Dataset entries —
· · · · ·

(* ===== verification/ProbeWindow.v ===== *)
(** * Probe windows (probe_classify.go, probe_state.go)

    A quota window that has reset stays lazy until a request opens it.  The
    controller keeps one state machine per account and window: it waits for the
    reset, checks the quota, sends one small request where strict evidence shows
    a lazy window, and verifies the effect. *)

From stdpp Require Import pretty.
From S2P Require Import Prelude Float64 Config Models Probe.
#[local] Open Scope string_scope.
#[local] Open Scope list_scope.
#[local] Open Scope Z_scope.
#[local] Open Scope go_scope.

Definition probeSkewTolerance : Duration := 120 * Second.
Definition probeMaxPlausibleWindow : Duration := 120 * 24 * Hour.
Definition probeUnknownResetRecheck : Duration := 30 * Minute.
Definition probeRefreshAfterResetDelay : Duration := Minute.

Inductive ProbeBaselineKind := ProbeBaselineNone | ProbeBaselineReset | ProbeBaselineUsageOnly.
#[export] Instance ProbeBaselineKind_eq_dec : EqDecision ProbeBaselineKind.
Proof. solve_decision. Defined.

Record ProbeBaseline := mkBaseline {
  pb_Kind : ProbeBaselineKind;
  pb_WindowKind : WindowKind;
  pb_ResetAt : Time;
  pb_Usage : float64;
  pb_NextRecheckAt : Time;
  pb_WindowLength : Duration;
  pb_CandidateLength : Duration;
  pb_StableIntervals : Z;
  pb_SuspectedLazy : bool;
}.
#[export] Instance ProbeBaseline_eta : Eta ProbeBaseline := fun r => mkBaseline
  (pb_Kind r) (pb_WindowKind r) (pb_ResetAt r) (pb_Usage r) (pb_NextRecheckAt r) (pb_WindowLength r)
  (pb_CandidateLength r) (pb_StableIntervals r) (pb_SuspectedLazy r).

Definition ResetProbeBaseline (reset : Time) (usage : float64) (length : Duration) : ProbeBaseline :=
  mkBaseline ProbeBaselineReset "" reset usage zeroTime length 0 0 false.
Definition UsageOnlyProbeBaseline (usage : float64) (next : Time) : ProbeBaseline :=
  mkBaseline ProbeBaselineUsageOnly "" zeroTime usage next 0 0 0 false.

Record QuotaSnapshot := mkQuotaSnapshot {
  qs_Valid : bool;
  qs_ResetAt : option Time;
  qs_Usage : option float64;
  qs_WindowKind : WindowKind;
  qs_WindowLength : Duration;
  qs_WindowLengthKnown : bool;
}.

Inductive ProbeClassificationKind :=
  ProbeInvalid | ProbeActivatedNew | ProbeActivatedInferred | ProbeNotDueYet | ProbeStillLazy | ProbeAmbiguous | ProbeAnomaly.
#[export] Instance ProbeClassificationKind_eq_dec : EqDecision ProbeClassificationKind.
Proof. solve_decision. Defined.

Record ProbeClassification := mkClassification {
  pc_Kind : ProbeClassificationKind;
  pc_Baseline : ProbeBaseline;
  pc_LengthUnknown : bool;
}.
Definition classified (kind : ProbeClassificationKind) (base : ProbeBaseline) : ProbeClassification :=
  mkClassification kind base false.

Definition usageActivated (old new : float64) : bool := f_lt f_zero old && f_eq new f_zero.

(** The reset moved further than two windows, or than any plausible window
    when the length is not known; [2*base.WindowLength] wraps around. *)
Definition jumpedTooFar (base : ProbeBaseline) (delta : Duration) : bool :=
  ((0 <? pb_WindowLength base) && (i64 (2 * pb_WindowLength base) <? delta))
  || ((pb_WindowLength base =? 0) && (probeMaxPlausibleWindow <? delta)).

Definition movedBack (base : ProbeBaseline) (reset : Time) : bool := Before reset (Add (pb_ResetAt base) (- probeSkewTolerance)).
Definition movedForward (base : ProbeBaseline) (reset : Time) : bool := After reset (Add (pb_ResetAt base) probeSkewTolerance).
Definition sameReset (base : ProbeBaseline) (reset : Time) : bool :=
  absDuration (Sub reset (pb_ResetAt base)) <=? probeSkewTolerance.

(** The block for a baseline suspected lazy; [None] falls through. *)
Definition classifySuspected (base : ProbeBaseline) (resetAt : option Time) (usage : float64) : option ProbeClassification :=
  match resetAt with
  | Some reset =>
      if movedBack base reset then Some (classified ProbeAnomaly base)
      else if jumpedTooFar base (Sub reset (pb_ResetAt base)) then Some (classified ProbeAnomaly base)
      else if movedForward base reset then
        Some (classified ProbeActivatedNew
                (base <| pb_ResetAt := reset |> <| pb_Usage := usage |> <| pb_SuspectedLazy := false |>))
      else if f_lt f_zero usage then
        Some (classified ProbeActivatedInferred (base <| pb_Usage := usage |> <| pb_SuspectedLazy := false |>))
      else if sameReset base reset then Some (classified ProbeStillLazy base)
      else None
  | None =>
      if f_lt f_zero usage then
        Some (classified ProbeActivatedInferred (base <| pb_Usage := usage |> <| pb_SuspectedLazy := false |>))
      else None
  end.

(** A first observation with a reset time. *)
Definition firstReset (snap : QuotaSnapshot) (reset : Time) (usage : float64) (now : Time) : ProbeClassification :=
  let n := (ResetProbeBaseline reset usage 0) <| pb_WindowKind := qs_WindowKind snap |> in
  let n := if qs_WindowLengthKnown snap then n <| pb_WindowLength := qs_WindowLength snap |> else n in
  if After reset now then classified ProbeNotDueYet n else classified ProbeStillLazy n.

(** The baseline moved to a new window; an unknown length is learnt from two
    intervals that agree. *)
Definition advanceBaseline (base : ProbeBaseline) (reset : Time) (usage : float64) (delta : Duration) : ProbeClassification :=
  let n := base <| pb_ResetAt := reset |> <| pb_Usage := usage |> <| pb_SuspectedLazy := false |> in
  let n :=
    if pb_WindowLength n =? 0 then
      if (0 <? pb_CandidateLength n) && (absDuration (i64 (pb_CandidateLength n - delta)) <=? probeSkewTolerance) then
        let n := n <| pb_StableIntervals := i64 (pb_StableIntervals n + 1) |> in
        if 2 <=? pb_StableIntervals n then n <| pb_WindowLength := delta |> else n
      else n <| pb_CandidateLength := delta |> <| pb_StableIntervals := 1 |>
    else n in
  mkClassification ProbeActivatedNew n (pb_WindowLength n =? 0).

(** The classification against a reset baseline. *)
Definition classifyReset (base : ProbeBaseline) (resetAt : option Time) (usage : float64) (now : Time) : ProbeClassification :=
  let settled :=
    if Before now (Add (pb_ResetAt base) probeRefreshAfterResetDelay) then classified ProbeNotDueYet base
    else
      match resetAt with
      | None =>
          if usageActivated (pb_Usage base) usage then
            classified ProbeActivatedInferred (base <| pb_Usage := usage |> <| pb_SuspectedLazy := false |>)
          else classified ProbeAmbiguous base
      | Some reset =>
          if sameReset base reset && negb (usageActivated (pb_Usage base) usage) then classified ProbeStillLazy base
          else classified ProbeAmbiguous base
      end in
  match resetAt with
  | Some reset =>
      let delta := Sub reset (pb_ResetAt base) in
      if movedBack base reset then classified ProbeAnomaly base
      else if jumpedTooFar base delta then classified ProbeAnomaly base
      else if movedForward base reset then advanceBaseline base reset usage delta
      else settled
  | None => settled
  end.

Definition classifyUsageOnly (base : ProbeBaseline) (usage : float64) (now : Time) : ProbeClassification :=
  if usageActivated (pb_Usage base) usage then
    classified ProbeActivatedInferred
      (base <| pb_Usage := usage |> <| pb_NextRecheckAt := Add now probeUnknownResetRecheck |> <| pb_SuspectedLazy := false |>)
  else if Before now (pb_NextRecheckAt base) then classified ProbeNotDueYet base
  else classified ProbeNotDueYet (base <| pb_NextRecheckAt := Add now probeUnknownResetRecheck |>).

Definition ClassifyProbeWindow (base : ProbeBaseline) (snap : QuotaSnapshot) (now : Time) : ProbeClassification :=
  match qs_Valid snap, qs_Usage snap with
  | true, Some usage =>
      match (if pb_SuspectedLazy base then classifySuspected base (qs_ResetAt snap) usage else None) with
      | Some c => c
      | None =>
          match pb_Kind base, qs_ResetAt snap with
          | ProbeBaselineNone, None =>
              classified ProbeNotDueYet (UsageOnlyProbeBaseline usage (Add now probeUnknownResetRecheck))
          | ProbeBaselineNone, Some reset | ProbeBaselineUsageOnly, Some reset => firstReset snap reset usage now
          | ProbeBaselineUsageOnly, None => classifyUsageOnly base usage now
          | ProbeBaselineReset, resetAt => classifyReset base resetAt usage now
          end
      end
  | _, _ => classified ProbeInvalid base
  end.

· · · · ·

Repeat word for word the lines above that run from the line containing "pb_NextRecheckAt : Time;" through the line containing "Definition ResetProbeBaseline (reset", both ends included, and nothing else.

Result of the exercise —
  pb_NextRecheckAt : Time;
  pb_WindowLength : Duration;
  pb_CandidateLength : Duration;
  pb_StableIntervals : Z;
  pb_SuspectedLazy : bool;
}.
#[export] Instance ProbeBaseline_eta : Eta ProbeBaseline := fun r => mkBaseline
  (pb_Kind r) (pb_WindowKind r) (pb_ResetAt r) (pb_Usage r) (pb_NextRecheckAt r) (pb_WindowLength r)
  (pb_CandidateLength r) (pb_StableIntervals r) (pb_SuspectedLazy r).

Definition ResetProbeBaseline (reset : Time) (usage : float64) (length : Duration) : ProbeBaseline :=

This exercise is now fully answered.